Each record is to be given again precisely as written.

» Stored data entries
##############################

(* ===== verification/GroWrite.v ===== *)
(** The whole of [handleGRO], and [Write] of the TUN device. *)
From S2P Require Import Prelude Checksum Offload GsoSpec Gro GroSpec GroCoalesce GroInvariant GroLoop GroAccount.

(** ** What is written for a group of packets *)

Section Emission.
Context (native : endian) (canUDP : bool) (origs : list bytes).

(** A packet as it came, behind a header that asks for nothing; or packets merged
    into one, behind the header that tells how to part it. *)
Definition emission (js : list nat) (out : bytes) : Prop :=
  (exists j, js = [j] /\ out = replicate virtioNetHdrLen 0 ++ nth j origs []) \/
  (exists v pkt pkt', (2 <= length js)%nat /\ mergeOf native canUDP v (packets origs js) pkt /\ headersFit v /\
    zlen pkt' <= maxUint16 /\ accounted native v pkt pkt' /\ out = hdrBytes native (hdrOf v) ++ pkt').

End Emission.

Section Finish.
Context (native : endian) (canUDP : bool) (offset : nat) (origs : list bytes).

Notation bufOk := (bufOk offset).
Notation packetOf := (packetOf offset).
Notation mergeOf := (mergeOf native canUDP).
Notation holdsMerge := (holdsMerge native canUDP offset origs).
Notation emission := (emission native canUDP origs).
Abbreviation groups_t := (list (nat * list nat)).

Definition written_at (b : buf) : bytes := drop (offset - virtioNetHdrLen) (b_data b).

##############################

» Your response
(* ===== verification/GroWrite.v ===== *)
(** The whole of [handleGRO], and [Write] of the TUN device. *)
From S2P Require Import Prelude Checksum Offload GsoSpec Gro GroSpec GroCoalesce GroInvariant GroLoop GroAccount.

(** ** What is written for a group of packets *)

Section Emission.
Context (native : endian) (canUDP : bool) (origs : list bytes).

(** A packet as it came, behind a header that asks for nothing; or packets merged
    into one, behind the header that tells how to part it. *)
Definition emission (js : list nat) (out : bytes) : Prop :=
  (exists j, js = [j] /\ out = replicate virtioNetHdrLen 0 ++ nth j origs []) \/
  (exists v pkt pkt', (2 <= length js)%nat /\ mergeOf native canUDP v (packets origs js) pkt /\ headersFit v /\
    zlen pkt' <= maxUint16 /\ accounted native v pkt pkt' /\ out = hdrBytes native (hdrOf v) ++ pkt').

End Emission.

Section Finish.
Context (native : endian) (canUDP : bool) (offset : nat) (origs : list bytes).

Notation bufOk := (bufOk offset).
Notation packetOf := (packetOf offset).
Notation mergeOf := (mergeOf native canUDP).
Notation holdsMerge := (holdsMerge native canUDP offset origs).
Notation emission := (emission native canUDP origs).
Abbreviation groups_t := (list (nat * list nat)).

Definition written_at (b : buf) : bytes := drop (offset - virtioNetHdrLen) (b_data b).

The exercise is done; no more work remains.